> [Task material]
(** * University organization scraper: extraction heuristics and de-duplication

    A shallow embedding of the text heuristics of
    [comprehensive_university_scraper.py], [enhanced_scraper.py],
    [scrape_universities_91_100.py] and [enhance_organization_detection.py].

    Python [str] values are modelled as [string]; a character is a code point
    below 256, and every character class below ([isspace], [lower], the
    classes of [re]) is the one CPython uses on that range. *)

From Stdlib Require Import Ascii String ZArith NArith Bool Floats Uint63.
From stdpp Require Import gmap strings list.

#[local] Set Warnings "-register-all".

Local Open Scope N_scope.

(** ** Python string primitives *)

Module Py.

Definition code (c : ascii) : N := N_of_ascii c.

Definition between (lo hi : N) (c : ascii) : bool :=
  (lo <=? code c) && (code c <=? hi).

(** [str.isspace] on one character; also the class [\s] of [re]. *)
Definition isspace (c : ascii) : bool :=
  between 9 13 c || between 28 32 c || (code c =? 133) || (code c =? 160).

(** The class [\d] of [re]: decimal digits only. *)
Definition isdecimal (c : ascii) : bool := between 48 57 c.

(** [str.isdigit] on one character: the decimal digits and the
    superscripts 1, 2 and 3. *)
Definition isdigit_char (c : ascii) : bool :=
  isdecimal c || (code c =? 178) || (code c =? 179) || (code c =? 185).

Definition isupper_ascii (c : ascii) : bool := between 65 90 c.
Definition islower_ascii (c : ascii) : bool := between 97 122 c.
Definition isalpha_ascii (c : ascii) : bool := isupper_ascii c || islower_ascii c.

(** The class [\w] of [re] on [str] patterns. *)
Definition isword (c : ascii) : bool :=
  isalpha_ascii c || isdecimal c || (code c =? 95)
  || (code c =? 170) || (code c =? 178) || (code c =? 179) || (code c =? 181)
  || (code c =? 185) || (code c =? 186) || between 188 190 c
  || between 192 214 c || between 216 246 c || between 248 255 c.

Definition lower_char (c : ascii) : ascii :=
  if isupper_ascii c || between 192 214 c || between 216 222 c
  then ascii_of_N (code c + 32) else c.

(** [s.lower()] *)
Fixpoint lower (s : string) : string :=
  match s with
  | EmptyString => EmptyString
  | String c s' => String (lower_char c) (lower s')
  end.

Definition is_empty (s : string) : bool :=
  match s with EmptyString => true | _ => false end.

Fixpoint lstrip (s : string) : string :=
  match s with
  | EmptyString => EmptyString
  | String c s' => if isspace c then lstrip s' else s
  end.

Fixpoint rstrip (s : string) : string :=
  match s with
  | EmptyString => EmptyString
  | String c s' =>
      let r := rstrip s' in
      if isspace c && is_empty r then EmptyString else String c r
  end.

(** [s.strip()] *)
Definition strip (s : string) : string := rstrip (lstrip s).

(** [s.startswith(p)] *)
Fixpoint startswith (p s : string) : bool :=
  match p, s with
  | EmptyString, _ => true
  | String a p', String b s' => Ascii.eqb a b && startswith p' s'
  | String _ _, EmptyString => false
  end.

(** [sub in s] *)
Fixpoint contains (sub s : string) : bool :=
  startswith sub s
  || match s with
     | EmptyString => false
     | String _ s' => contains sub s'
     end.

(** [any(t in s for t in terms)] *)
Definition any_in (terms : list string) (s : string) : bool :=
  existsb (fun t => contains t s) terms.

Fixpoint take (n : nat) (s : string) : string :=
  match n, s with
  | S n', String c s' => String c (take n' s')
  | _, _ => EmptyString
  end.

Fixpoint drop (n : nat) (s : string) : string :=
  match n, s with
  | S n', String _ s' => drop n' s'
  | _, _ => s
  end.

(** [s[a:b]] for [0 <= a <= b]. *)
Definition slice (a b : nat) (s : string) : string := take (b - a) (drop a s).

Fixpoint filter (p : ascii -> bool) (s : string) : string :=
  match s with
  | EmptyString => EmptyString
  | String c s' => if p c then String c (filter p s') else filter p s'
  end.

Fixpoint forallb (p : ascii -> bool) (s : string) : bool :=
  match s with
  | EmptyString => true
  | String c s' => p c && forallb p s'
  end.

(** [s.isdigit()]: non-empty and made of digits. *)
Definition isdigit (s : string) : bool := negb (is_empty s) && forallb isdigit_char s.

(** The pieces of [s] between the characters selected by [sep]; [cur] is the
    piece read so far. *)
Fixpoint pieces (sep : ascii -> bool) (cur : string) (s : string) : list string :=
  match s with
  | EmptyString => [cur]
  | String c s' =>
      if sep c then cur :: pieces sep EmptyString s'
      else pieces sep (cur +:+ String c EmptyString) s'
  end.

(** [s.split(c)] for a one-character separator. *)
Definition split_on (c : ascii) (s : string) : list string :=
  pieces (Ascii.eqb c) EmptyString s.

(** [s.split()]: runs of whitespace separate, empty pieces are dropped. *)
Definition split (s : string) : list string :=
  List.filter (fun w => negb (is_empty w)) (pieces isspace EmptyString s).

(** [s.replace(old, new)] for a non-empty [old]; [skip] counts the characters
    of an occurrence of [old] that are still to be passed over. *)
Fixpoint replace_from (old new : string) (skip : nat) (s : string) : string :=
  match s with
  | EmptyString => EmptyString
  | String c s' =>
      match skip with
      | S k => replace_from old new k s'
      | O =>
          if startswith old s
          then new +:+ replace_from old new (String.length old - 1) s'
          else String c (replace_from old new O s')
      end
  end.

Definition replace (old new s : string) : string := replace_from old new O s.

(** [sep.join(l)] *)
Fixpoint join (sep : string) (l : list string) : string :=
  match l with
  | [] => EmptyString
  | s :: l' =>
      match l' with
      | [] => s
      | _ :: _ => s +:+ sep +:+ join sep l'
      end
  end.

End Py.

Local Close Scope N_scope.

(** ** Organization records *)

(** The dictionary every strategy builds: the thirteen fixed keys of
    [_extract_organization_details]. *)
Record org := Org {
  Category : string;
  Organization_Name : string;
  Organization_Link : string;
  Logo_Link : string;
  Description : string;
  Email : string;
  Phone_Number : string;
  Linkedin_Link : string;
  Instagram_Link : string;
  Facebook_Link : string;
  Twitter_Link : string;
  Youtube_Link : string;
  Tiktok_Link : string
}.

(** ** Regular expressions

    The patterns of the scrapers are sequences of character classes under a
    bounded or unbounded greedy repetition, and of the assertions [\b], [^]
    and [$].  [match_here] is the backtracking matcher of [re] on that
    fragment: a repetition first takes as many characters as it can and gives
    them back one at a time while the rest of the pattern fails. *)

Module Re.

Inductive item : Type :=
| Rep (cls : ascii -> bool) (lo : nat) (hi : option nat)
| WordBoundary
| Start
| Finish.

Definition pattern : Type := list item.

Definition may_take (hi : option nat) : bool :=
  match hi with Some O => false | _ => true end.

Definition one_less (hi : option nat) : option nat := Nat.pred <$> hi.

(** [cls{lo,hi}] followed by the continuation [k]; [prev] is the character
    just before the current position, if any. *)
Fixpoint rep (cls : ascii -> bool) (k : option ascii -> string -> option string)
    (lo : nat) (hi : option nat) (prev : option ascii) (s : string) : option string :=
  let stop := match lo with O => k prev s | S _ => None end in
  match s with
  | EmptyString => stop
  | String c s' =>
      if cls c && may_take hi
      then match rep cls k (Nat.pred lo) (one_less hi) (Some c) s' with
           | Some rest => Some rest
           | None => stop
           end
      else stop
  end.

Definition word_before (prev : option ascii) : bool :=
  match prev with Some c => Py.isword c | None => false end.

Definition word_after (s : string) : bool :=
  match s with String c _ => Py.isword c | EmptyString => false end.

(** [$] without [re.MULTILINE]: the end of the string, or just before a
    newline that ends it. *)
Definition at_finish (s : string) : bool :=
  match s with
  | EmptyString => true
  | String c EmptyString => Ascii.eqb c "010"
  | _ => false
  end.

(** The remainder of [s] after the first way in which [r] matches a prefix
    of [s], if there is one. *)
Fixpoint match_here (r : pattern) : option ascii -> string -> option string :=
  match r with
  | [] => fun _ s => Some s
  | Rep cls lo hi :: r' => rep cls (match_here r') lo hi
  | WordBoundary :: r' =>
      fun prev s =>
        if xorb (word_before prev) (word_after s) then match_here r' prev s else None
  | Start :: r' =>
      fun prev s => match prev with None => match_here r' prev s | Some _ => None end
  | Finish :: r' =>
      fun prev s => if at_finish s then match_here r' prev s else None
  end.

(** [re.match(r, s)] succeeds. *)
Definition matches (r : pattern) (s : string) : bool :=
  bool_decide (is_Some (match_here r None s)).

(** [re.search(r, s)] succeeds. *)
Fixpoint search_from (r : pattern) (prev : option ascii) (s : string) : bool :=
  bool_decide (is_Some (match_here r prev s))
  || match s with
     | EmptyString => false
     | String c s' => search_from r (Some c) s'
     end.

Definition search (r : pattern) (s : string) : bool := search_from r None s.

(** [re.findall(r, s)] for a pattern without groups: the matched texts,
    leftmost first, the scan resuming after each match.  [skip] counts the
    characters of the last match that are still to be passed over. *)
Fixpoint scan (r : pattern) (prev : option ascii) (skip : nat) (s : string) : list string :=
  match skip with
  | S k =>
      match s with
      | EmptyString => []
      | String c s' => scan r (Some c) k s'
      end
  | O =>
      match match_here r prev s with
      | Some rest =>
          let n := String.length s - String.length rest in
          Py.take n s ::
            match s with
            | EmptyString => []
            | String c s' => scan r (Some c) (n - 1) s'
            end
      | None =>
          match s with
          | EmptyString => []
          | String c s' => scan r (Some c) O s'
          end
      end
  end.

Definition findall (r : pattern) (s : string) : list string := scan r None O s.

(** Building blocks of patterns. *)
Definition one (cls : ascii -> bool) : item := Rep cls 1 (Some 1).
Definition opt (cls : ascii -> bool) : item := Rep cls 0 (Some 1).
Definition star (cls : ascii -> bool) : item := Rep cls 0 None.
Definition plus (cls : ascii -> bool) : item := Rep cls 1 None.
Definition exactly (n : nat) (cls : ascii -> bool) : item := Rep cls n (Some n).
Definition at_least (n : nat) (cls : ascii -> bool) : item := Rep cls n None.

Definition chr (c : ascii) : ascii -> bool := Ascii.eqb c.

(** A literal character under [re.IGNORECASE]. *)
Definition chr_i (c : ascii) : ascii -> bool :=
  fun x => Ascii.eqb (Py.lower_char x) (Py.lower_char c).

Definition one_of (set : string) : ascii -> bool :=
  fun x => Py.contains (String x EmptyString) set.

Fixpoint lit (s : string) : pattern :=
  match s with
  | EmptyString => []
  | String c s' => one (chr c) :: lit s'
  end.

Fixpoint lit_i (s : string) : pattern :=
  match s with
  | EmptyString => []
  | String c s' => one (chr_i c) :: lit_i s'
  end.

End Re.

(** ** Documents

    The part of a parsed document the extractors read: text nodes, and
    elements with their attributes and children. *)

Inductive node : Type :=
| Text (s : string)
| Element (tag : string) (attrs : list (string * string)) (children : list node).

> [Problem to work on]
Every line in the listing that holds the string "Import" should be copied out.

> [Output below]
From Stdlib Require Import Ascii String ZArith NArith Bool Floats Uint63.
From stdpp Require Import gmap strings list.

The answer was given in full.